JAKARTA, GENVOICE.ID - Menteri Energi dan Sumber Daya Mineral (ESDM) Bahlil Lahadalia akhirnya angkat bicara terkait gugatan perdata yang dilayangkan kepadanya ke Pengadilan Negeri Jakarta Pusat (PN Jakpus).
Dilansir dari Antara, gugatan ini muncul akibat kelangkaan bahan bakar minyak (BBM) yang terjadi di sejumlah stasiun pengisian bahan bakar umum (SPBU) swasta, khususnya milik Shell Indonesia.

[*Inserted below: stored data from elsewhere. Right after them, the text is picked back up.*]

(** C9: [HeaderLink h c] returns the URL of the first parsed link whose
    relation is [c] (a non-empty URL), and [""] when no parsed link has that
    relation, in particular when nothing parses; it is a total function.
    On [<https://x/2>; rel="next", <https://x/1>; rel="prev"] it returns
    ["https://x/2"] for ["next"] and [""] for the absent ["first"]. *)
Theorem HeaderLink_spec :
  (forall h c, (forall l, In l (LinkHeader.Parse h) -> LinkHeader.Rel l <> c) ->
     HeaderLink h c = "") /\
  (forall h c l, In l (LinkHeader.Parse h) -> LinkHeader.Rel l = c ->
     exists pre l' post, LinkHeader.Parse h = (pre ++ l' :: post)%list /\
       LinkHeader.Rel l' = c /\ Forall (fun x => LinkHeader.Rel x <> c) pre /\
       HeaderLink h c = LinkHeader.LinkURL l' /\ LinkHeader.LinkURL l' <> "") /\
  HeaderLink example_link "next" = "https://x/2" /\
  HeaderLink example_link "first" = "".
Proof.
  split; [|split; [|split]].
  - intros h c H; apply first_rel_absent; exact H.
  - intros h c l Hin Hrel.
    destruct (first_rel_present c _ l Hin Hrel) as [pre [l' [post [Hls [Hr [Hpre Hf]]]]]].
    exists pre, l', post; repeat split; try assumption.
    apply (Parse_url_nonempty h); rewrite Hls; apply in_or_app; right; left; reflexivity.
  - vm_compute; reflexivity.
  - vm_compute; reflexivity.
Qed.

(** ** C10 *)

(** C10 (counterexample): a legacy call carrying ["version"] whose request
    cannot be built leaves the package-level [version] unchanged. *)
Lemma Request_version_kept_on_bad_request :
  snd (Legacy.Request bad_url no_hint (always (SendOk resp200)) maxBackOffAttempts
         Legacy.version_init url_x "GET" [("version", "2.0.0")]) = Legacy.version_init.
Proof. vm_compute. reflexivity. Qed.

(** C10 (amended): a legacy call whose request is built sets the
    package-level [version] to its non-empty ["version"] header (a call
    whose construction fails leaves it as it was); every request a later
    call sends carries [User-Agent: userAgent/version] with that value
    unless the later call has its own ["version"]; so two runs with the same
    arguments attach different [User-Agent] headers after different earlier
    calls. *)
Theorem Request_version_state new_request read_hint transport url verb headers fuel version :
  (new_request verb url = None -> 0 < fuel ->
   snd (Legacy.Request new_request read_hint transport fuel version url verb headers)
     = Legacy.next_version headers version) /\
  (forall e, new_request verb url = Some e ->
   snd (Legacy.Request new_request read_hint transport fuel version url verb headers)
     = version) /\
  (let tr := snd (fst (Legacy.Request new_request read_hint transport fuel version url verb
                         headers)) in
   headers_of_sends tr
     = repeat (Legacy.with_user_agent headers (Legacy.next_version headers version))
         (sends tr)) /\
  (let v1 := snd (Legacy.Request builds no_hint (always (SendOk resp200)) maxBackOffAttempts
                    Legacy.version_init url_x "GET" [("version", "2.0.0")]) in
   headers_of_sends (snd (fst (Legacy.Request builds no_hint (always (SendOk resp200))
                                 maxBackOffAttempts v1 url_x "GET" [])))
     = [[("User-Agent", "Golang_italia_backend_bot/2.0.0")]] /\
   headers_of_sends (snd (fst (Legacy.Request builds no_hint (always (SendOk resp200))
                                 maxBackOffAttempts Legacy.version_init url_x "GET" [])))
     = [[("User-Agent", "Golang_italia_backend_bot/0.0.1_local")]]).
Proof.
  destruct (legacy_request_version new_request read_hint transport url verb headers
              fuel version) as [Hok Hbad].
  split; [exact Hok | split; [exact Hbad | split]].
  - exact (legacy_request_user_agent new_request read_hint transport url verb headers
             fuel version).
  - vm_compute; split; reflexivity.
Qed.

(** * Further properties of [Request] *)

Definition is_sleep (ev : event) : bool :=
  match ev with ESleepBackoff _ | ESleepHint _ => true | ESend _ => false end.

(** Number of sleeps in a trace. *)
Definition sleeps (tr : list event) : nat := length (filter is_sleep tr).

(** Every exponential-backoff sleep of the trace is at a count below [n]. *)
Definition backoff_below (n : nat) (tr : list event) : Prop :=
  Forall (fun ev => match ev with ESleepBackoff x => x < n | _ => True end) tr.

(** A send answered by a 429 or a 403 whose retry hint can be read. *)
Definition retry_resp (read_hint : response -> hint) (s : send_result) : Prop :=
  exists r, s = SendOk r /\ (StatusCode r = 429%Z \/ StatusCode r = 403%Z) /\
            (forall e, read_hint r <> BadHint e).

(** The counts at which the trace sleeps for [expBackoffCalc]. *)
Fixpoint backoff_sleeps (tr : list event) : list nat :=
  match tr with
  | [] => []
  | ESleepBackoff a :: tr' => a :: backoff_sleeps tr'
  | _ :: tr' => backoff_sleeps tr'
  end.

Lemma sleeps_app (t1 t2 : list event) : sleeps (t1 ++ t2) = sleeps t1 + sleeps t2.
Proof. unfold sleeps; rewrite filter_app, length_app; reflexivity. Qed.

Lemma backoff_sleeps_app (t1 t2 : list event) :
  backoff_sleeps (t1 ++ t2) = (backoff_sleeps t1 ++ backoff_sleeps t2)%list.
Proof. induction t1 as [|[rq|a|s] t1 IH]; simpl; try rewrite IH; reflexivity. Qed.

(** Inverts equations between iteration outcomes left by [iter_cases]. *)
Ltac iter_inv :=
  repeat match goal with
  | H : Stop _ _ = Stop _ _ |- _ => inversion H; subst; clear H
  | H : Next _ _ _ = Next _ _ _ |- _ => inversion H; subst; clear H
  | H : Stop _ _ = Next _ _ _ |- _ => discriminate H
  | H : Next _ _ _ = Stop _ _ |- _ => discriminate H
  end.

Section Budget.

Variable new_request : string -> string -> option error.
Variable read_hint : response -> hint.
Variable transport : nat -> send_result.
Variables url verb : string.
Variable headers : list (string * string).

Lemma current_iteration_budget a k :
  match Current.iteration new_request read_hint transport url verb headers a k with
  | Stop _ ev => sends ev <= 1 /\ sleeps ev = 0
  | Next a' _ ev =>
      sends ev = 1 /\ a' = S a + sleeps ev /\ sleeps ev <= 1 /\ backoff_below (S a) ev
  end.
Proof.
  unfold Current.iteration, statusTooManyRequests, statusForbidden, classify.
  unfold sends, sleeps, backoff_below.
  iter_cases; pairs_inv; iter_inv; simpl;
    repeat split; try lia;
    repeat (apply Forall_cons; [simpl; try lia; exact I|]); apply Forall_nil.
Qed.

(** The current loop sends at most [8 - a] requests, sleeps at most
    [(9 - a) / 2] times, and only sleeps at counts below 8. *)
Lemma current_loop_budget fuel a k e :
  let tr := snd (Current.loop new_request read_hint transport fuel url verb headers a k e) in
  sends tr <= maxBackOffAttempts - a /\ 2 * sleeps tr <= S maxBackOffAttempts - a /\
  backoff_below maxBackOffAttempts tr.
Proof.
  revert a k e; induction fuel as [|fuel IH]; intros a k e; cbv zeta;
    cbn [Current.loop]; destruct (Nat.ltb a maxBackOffAttempts) eqn:Hlt;
    cbn [snd]; try (unfold sends, sleeps; cbn [filter length];
                    split; [lia | split; [lia | constructor]]).
  apply Nat.ltb_lt in Hlt; unfold maxBackOffAttempts in *.
  pose proof (current_iteration_budget a k) as Hit.
  destruct (Current.iteration new_request read_hint transport url verb headers a k)
    as [res ev|a' e' ev]; cbn [snd].
  - destruct Hit as [Hs Hsl]; split; [lia | split; [lia|]].
    unfold sleeps in Hsl; unfold backoff_below; rewrite Forall_forall.
    intros x Hx; destruct x as [rq|b|s]; trivial.
    assert (Hin : In (ESleepBackoff b) (filter is_sleep ev)) by (apply filter_In; auto).
    destruct (filter is_sleep ev); [destruct Hin | discriminate Hsl].
  - destruct Hit as [Hs [Ha' [Hsl Hb]]].
    specialize (IH a' (S k) e').
    destruct (Current.loop new_request read_hint transport fuel url verb headers a' (S k) e')
      as [ex tr]; cbv zeta in IH; cbn [snd] in IH |- *.
    destruct IH as [IHs [IHsl IHb]].
    rewrite sends_app, sleeps_app; split; [lia | split; [lia|]].
    apply Forall_app; split; [|exact IHb].
    eapply Forall_impl; [|exact Hb]; intros [rq|x|s]; simpl; trivial; lia.
Qed.

(** Every run of the current [Request] sends at most 8 requests and sleeps
    at most 4 times, and every exponential-backoff sleep is at a count below
    8 (the longest is [expBackoffCalc 7]). *)
Theorem Request_current_budget :
  let tr := snd (Current.Request new_request read_hint transport url verb headers) in
  sends tr <= 8 /\ sleeps tr <= 4 /\ backoff_below 8 tr.
Proof.
  unfold Current.Request.
  pose proof (current_loop_budget maxBackOffAttempts 0 0 None) as H.
  destruct (Current.loop new_request read_hint transport maxBackOffAttempts url verb
              headers 0 0 None) as [ex tr]; cbv zeta in H |- *; cbn [snd] in H.
  unfold maxBackOffAttempts in H; destruct H as [Hs [Hsl Hb]].
  destruct ex; cbn [snd]; (split; [lia | split; [lia | exact Hb]]).
Qed.

End Budget.

(** ** Runs that start with retried responses *)

Section Prefix.

Variable new_request : string -> string -> option error.
Variable read_hint : response -> hint.
Variable transport : nat -> send_result.
Variables url verb : string.
Variable headers : list (string * string).
Hypothesis Hbuild : new_request verb url = None.

Lemma current_iteration_retry_at a k :
  retry_resp read_hint (transport k) ->
  exists ev, Current.iteration new_request read_hint transport url verb headers a k
             = Next (S (S a)) None ev /\ sends ev = 1.
Proof.
  intros [r [Hr [Hc Hh]]].
  unfold Current.iteration, statusTooManyRequests, statusForbidden, classify.
  rewrite Hbuild, Hr.
  destruct Hc as [Hc|Hc]; rewrite Hc; simpl;
    destruct (read_hint r) eqn:Hrh; try (exfalso; eapply Hh; reflexivity);
    eexists; split; reflexivity.
Qed.

Lemma legacy_iteration_retry_at a k v :
  retry_resp read_hint (transport k) ->
  exists ev, Legacy.iteration new_request read_hint transport url verb headers a k v
             = (Next (S a) None ev, Legacy.next_version headers v) /\ sends ev = 1.
Proof.
  intros [r [Hr [Hc Hh]]].
  unfold Legacy.iteration, statusTooManyRequests, statusForbidden, classify.
  rewrite Hbuild, Hr.
  destruct Hc as [Hc|Hc]; rewrite Hc; simpl;
    destruct (read_hint r) eqn:Hrh; try (exfalso; eapply Hh; reflexivity);
    eexists; split; reflexivity.
Qed.

(** [j] retried responses from the [k]-th send on: the current loop makes
    [j] sends and continues at count [a + 2 j] and send [k + j]. *)
Lemma current_loop_prefix j fuel a k e :
  (forall i, i < j -> retry_resp read_hint (transport (k + i))) ->
  j <= fuel -> a + 2 * j < maxBackOffAttempts ->
  exists tr0 e', sends tr0 = j /\
    Current.loop new_request read_hint transport fuel url verb headers a k e =
    (fst (Current.loop new_request read_hint transport (fuel - j) url verb headers
            (a + 2 * j) (k + j) e'),
     (tr0 ++ snd (Current.loop new_request read_hint transport (fuel - j) url verb headers
            (a + 2 * j) (k + j) e'))%list).
Proof.
  revert fuel a k e; induction j as [|j IH]; intros fuel a k e Hr Hj Ha.
  - exists [], e; split; [reflexivity|].
    rewrite Nat.sub_0_r, !Nat.add_0_r.
    destruct (Current.loop _ _ _ _ _ _ _ _ _ _); reflexivity.
  - destruct fuel as [|fuel]; [lia|].
    destruct (current_iteration_retry_at a k) as [ev [Hit Hev]].
    { rewrite <- (Nat.add_0_r k); apply Hr; lia. }
    destruct (IH fuel (S (S a)) (S k) None) as [tr0 [e' [Hs Heq]]].
    { intros i Hi; replace (S k + i) with (k + S i) by lia; apply Hr; lia. }
    { lia. }
    { lia. }
    exists (ev ++ tr0)%list, e'; split; [rewrite sends_app; lia|].
    cbn [Current.loop].
    replace (Nat.ltb a maxBackOffAttempts) with true
      by (symmetry; apply Nat.ltb_lt; lia).
    rewrite Hit, Heq.
    replace (S fuel - S j) with (fuel - j) by lia.
    replace (a + 2 * S j) with (S (S a) + 2 * j) by lia.
    replace (k + S j) with (S k + j) by lia.
    destruct (Current.loop _ _ _ _ _ _ _ _ _ _); cbn [fst snd].
    rewrite app_assoc; reflexivity.
Qed.

(** The same for the legacy loop, which continues at count [a + j]. *)
Lemma legacy_loop_prefix j fuel a k e v :
  (forall i, i < j -> retry_resp read_hint (transport (k + i))) ->
  j <= fuel -> a + j < maxBackOffAttempts ->
  exists tr0 e' v', sends tr0 = j /\
    Legacy.loop new_request read_hint transport fuel url verb headers a k e v =
    (fst (fst (Legacy.loop new_request read_hint transport (fuel - j) url verb headers
                 (a + j) (k + j) e' v')),
     (tr0 ++ snd (fst (Legacy.loop new_request read_hint transport (fuel - j) url verb
                 headers (a + j) (k + j) e' v')))%list,
     snd (Legacy.loop new_request read_hint transport (fuel - j) url verb headers
            (a + j) (k + j) e' v')).
Proof.
  revert fuel a k e v; induction j as [|j IH]; intros fuel a k e v Hr Hj Ha.
  - exists [], e, v; split; [reflexivity|].
    rewrite Nat.sub_0_r, !Nat.add_0_r.
    destruct (Legacy.loop _ _ _ _ _ _ _ _ _ _ _) as [[? ?] ?]; reflexivity.
  - destruct fuel as [|fuel]; [lia|].
    destruct (legacy_iteration_retry_at a k v) as [ev [Hit Hev]].
    { rewrite <- (Nat.add_0_r k); apply Hr; lia. }
    destruct (IH fuel (S a) (S k) None (Legacy.next_version headers v))
      as [tr0 [e' [v' [Hs Heq]]]].
    { intros i Hi; replace (S k + i) with (k + S i) by lia; apply Hr; lia. }
    { lia. }
    { lia. }
    exists (ev ++ tr0)%list, e', v'; split; [rewrite sends_app; lia|].
    cbn [Legacy.loop].
    replace (Nat.ltb a maxBackOffAttempts) with true
      by (symmetry; apply Nat.ltb_lt; lia).
    rewrite Hit, Heq.
    replace (S fuel - S j) with (fuel - j) by lia.
    replace (a + S j) with (S a + j) by lia.
    replace (k + S j) with (S k + j) by lia.
    destruct (Legacy.loop _ _ _ _ _ _ _ _ _ _ _) as [[? ?] ?]; cbn [fst snd].
    rewrite app_assoc; reflexivity.
Qed.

"Ya, kami menghargai proses hukum," ujar Bahlil saat ditemui di sela-sela rapat Koordinasi Persiapan Indonesia International Sustainability Forum (ISF) 2025 di Kantor BKPM, Jakarta, Rabu (1/10/2025).
Gugatan tersebut didaftarkan oleh seorang warga sipil bernama Tati Suryati pada Senin (29/9/2025) dengan nomor perkara 648/Pdt.G/2025/PN Jkt.Pst. Tidak hanya Bahlil yang menjadi tergugat, PT Pertamina (Persero) dan PT Shell Indonesia juga turut digugat dalam perkara ini.
Dalam gugatannya, Tati menyampaikan bahwa dirinya rutin melakukan pengisian BBM di SPBU Shell. Namun pada 14 September 2025, ia mendapati bahwa jenis BBM yang biasa ia beli tidak tersedia. Kekecewaan atas kelangkaan tersebut mendorongnya untuk menempuh jalur hukum.
Krisis BBM di SPBU swasta ini sejatinya telah berlangsung sejak Agustus 2025. Untuk menanggulangi kelangkaan tersebut, Bahlil mengaku telah mengupayakan solusi konkret, salah satunya dengan mendorong SPBU swasta seperti Shell, Vivo, bp, dan Exxon Mobil untuk membeli tambahan stok BBM melalui skema impor yang dikoordinasikan lewat Pertamina.
"SPBU swasta sudah sepakat melakukan impor BBM tambahan lewat Pertamina, namun mereka mengajukan syarat agar BBM yang dibeli adalah base fuel, dan nantinya pencampuran akan dilakukan di masing-masing tangki SPBU," jelas Bahlil.
Sayangnya, dalam pertemuan lanjutan antara Pertamina dan perusahaan-perusahaan swasta pada Selasa (23/9), beberapa pihak mengaku masih perlu waktu untuk berkonsultasi dengan kantor pusat global mereka sebelum bisa merealisasikan impor tersebut.
Kasus ini menjadi sorotan publik karena merupakan salah satu bentuk gugatan perdata langka terhadap seorang menteri aktif atas kelangkaan BBM di sektor swasta. Hingga berita ini diturunkan, proses hukum masih berjalan dan belum ada pernyataan resmi dari Shell maupun Pertamina mengenai kelanjutan kasus tersebut.